• [Your task]: Start with the first line of the records below. Output each line exactly, ending with the one that contains "match kind with".

::::::::::

(* ===== verification/RetrySafety.v ===== *)
(** * What the failure stage promises

    The decision is the table of the configured actions; the client is written
    to only when the error is forwarded; a retried read keeps the consistency
    target and the transaction it had; a statement is retried at most twice; and
    every packet ends with one owner. *)

From S2P Require Import Prelude SqlScan Policy Startup Config Session Query.
From S2P Require Import SessionState Plan Topology ServerList Wrap Flow Result.
From S2P Require Import Failure Redispatch Ledger LedgerStage.
From Stdlib Require Import ZArith Ascii String List Bool Lia.
From stdpp Require Import base tactics list gmap strings.

Open Scope Z_scope.
Open Scope polar_scope.

(** ** The decision table *)

(** What a failure leads to: the error, with the writer forced for the rest of
    the transaction or not; the end of the session; the primary; or another
    reader, with the primary behind it or not. *)
Inductive recovery :=
| Recover_ERROR (force_writer : bool)
| Recover_DISCONNECT
| Recover_PRIMARY
| Recover_READER (then_primary : bool).

Definition recovery_for (kind : PolarDB_ReaderFailureKind) (plan : PolarDB_Query_ReaderPlan)
    (reader_left : bool) : recovery :=
  match kind with
  | QUERY_CANCELED => Recover_ERROR false
  | WAIT_TIMEOUT =>
      match polardb_lsn_wait_timeout_action_from_int (rd_lsn_wait_timeout_action plan) with
      | LsnTimeout_PRIMARY => Recover_PRIMARY
      | LsnTimeout_DISCONNECT => Recover_DISCONNECT
      | LsnTimeout_WARNING | LsnTimeout_ERROR => Recover_ERROR true
      end
  | REUSABLE_ERROR =>
      match polardb_replica_error_action_from_int (rd_replica_error_action plan) with
      | ReplicaError_PRIMARY => Recover_PRIMARY
      | ReplicaError_ERROR => Recover_ERROR true
      | ReplicaError_DISCONNECT => Recover_DISCONNECT
      end
  | CONNECTION_LOST =>
      match polardb_replica_loss_action_from_int (rd_replica_loss_action plan) with
      | ReplicaLoss_PRIMARY => Recover_PRIMARY
      | ReplicaLoss_REPLICA_THEN_PRIMARY =>
          if reader_left then Recover_READER true else Recover_PRIMARY
      | ReplicaLoss_REPLICA_THEN_ERROR =>
          if reader_left then Recover_READER false else Recover_ERROR false
      | ReplicaLoss_ERROR => Recover_ERROR true
      | ReplicaLoss_DISCONNECT => Recover_DISCONNECT
      end
  end.

(** Another reader may still be tried. *)
Definition reader_left (f : PolarDB_ReaderFailure) (attempts : Z) : bool :=
  (rf_request_kind f != RequestKind_NONE) && negb (rf_wait_was_bypassed f) &&
  (attempts <? POLARDB_READER_RETRY_LIMIT).

Definition decision_of (kind : PolarDB_ReaderFailureKind) (r : recovery)
  : PolarDB_ReaderFailureDecision :=
  match r with
  | Recover_ERROR b =>
      mkDecision kind ReaderAction_RETURN_ERROR RetryTarget_WRITER
        (if b then FailureRoute_FORCE_WRITER else FailureRoute_NONE) b
  | Recover_DISCONNECT =>
      mkDecision kind ReaderAction_DISCONNECT_CLIENT RetryTarget_WRITER FailureRoute_NONE true
  | Recover_PRIMARY =>
      mkDecision kind ReaderAction_RETRY RetryTarget_WRITER FailureRoute_FORCE_WRITER true
  | Recover_READER b =>
      mkDecision kind ReaderAction_RETRY RetryTarget_OTHER_READER FailureRoute_SKIP_READER b
  end.

Lemma decision_table (f : PolarDB_ReaderFailure) (attempts : Z) :
  let kind := polardb_reader_failure_kind_for f in
  polardb_reader_failure_decision f attempts =
  decision_of kind (recovery_for kind (rf_reader_plan f) (reader_left f attempts)).
Proof.
  cbv zeta. unfold polardb_reader_failure_decision, decide_by_kind, reader_left. cbn [dn_kind].
  destruct (polardb_reader_failure_kind_for f); cbn [recovery_for].
  - unfold decide_connection_lost.
    destruct (rf_request_kind f != RequestKind_NONE), (negb (rf_wait_was_bypassed f)),
      (attempts <? POLARDB_READER_RETRY_LIMIT);
      by destruct (polardb_replica_loss_action_from_int _).
  - destruct (polardb_lsn_wait_timeout_action_from_int _); reflexivity.
  - destruct (polardb_replica_error_action_from_int _); reflexivity.
  - reflexivity.
Qed.

(** The recovery of every reader failure is the table of the configured
    actions: a timed-out wait, an error on a reusable connection and a lost
    connection each follow their own setting, a canceled query is only ever
    forwarded, and another reader is tried first only while the statement has
    not used its one reader retry and its wait was not bypassed. *)
Theorem decision_follows_table (f : PolarDB_ReaderFailure) (attempts : Z) :
  let kind := polardb_reader_failure_kind_for f in
  polardb_reader_failure_decision f attempts =
  decision_of kind (recovery_for kind (rf_reader_plan f) (reader_left f attempts)).
Proof. exact (decision_table f attempts). Qed.

(** ** Nothing is written before the error *)

Create Rewrite HintDb client.

Section Quiet.
Context (en : retry_env).

Lemma client_on_stream hg f w : rw_client (on_stream hg f w) = rw_client w.
Proof. unfold on_stream. by simpl_upd. Qed.

Lemma client_set_session f w : rw_client (set_session f w) = rw_client w.
Proof. unfold set_session. by simpl_upd. Qed.

Lemma client_set_request f w : rw_client (set_request f w) = rw_client w.
Proof. apply client_set_session. Qed.

Lemma client_l_free o w : rw_client (l_free o w) = rw_client w.
Proof. destruct o; [|done]. unfold l_free. by simpl_upd. Qed.

Lemma client_reset hg w : rw_client (reset_real_query hg w) = rw_client w.
Proof. apply client_on_stream. Qed.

::::::::::

• [The answer]:
(* ===== verification/RetrySafety.v ===== *)
(** * What the failure stage promises

    The decision is the table of the configured actions; the client is written
    to only when the error is forwarded; a retried read keeps the consistency
    target and the transaction it had; a statement is retried at most twice; and
    every packet ends with one owner. *)

From S2P Require Import Prelude SqlScan Policy Startup Config Session Query.
From S2P Require Import SessionState Plan Topology ServerList Wrap Flow Result.
From S2P Require Import Failure Redispatch Ledger LedgerStage.
From Stdlib Require Import ZArith Ascii String List Bool Lia.
From stdpp Require Import base tactics list gmap strings.

Open Scope Z_scope.
Open Scope polar_scope.

(** ** The decision table *)

(** What a failure leads to: the error, with the writer forced for the rest of
    the transaction or not; the end of the session; the primary; or another
    reader, with the primary behind it or not. *)
Inductive recovery :=
| Recover_ERROR (force_writer : bool)
| Recover_DISCONNECT
| Recover_PRIMARY
| Recover_READER (then_primary : bool).

Definition recovery_for (kind : PolarDB_ReaderFailureKind) (plan : PolarDB_Query_ReaderPlan)
    (reader_left : bool) : recovery :=
  match kind with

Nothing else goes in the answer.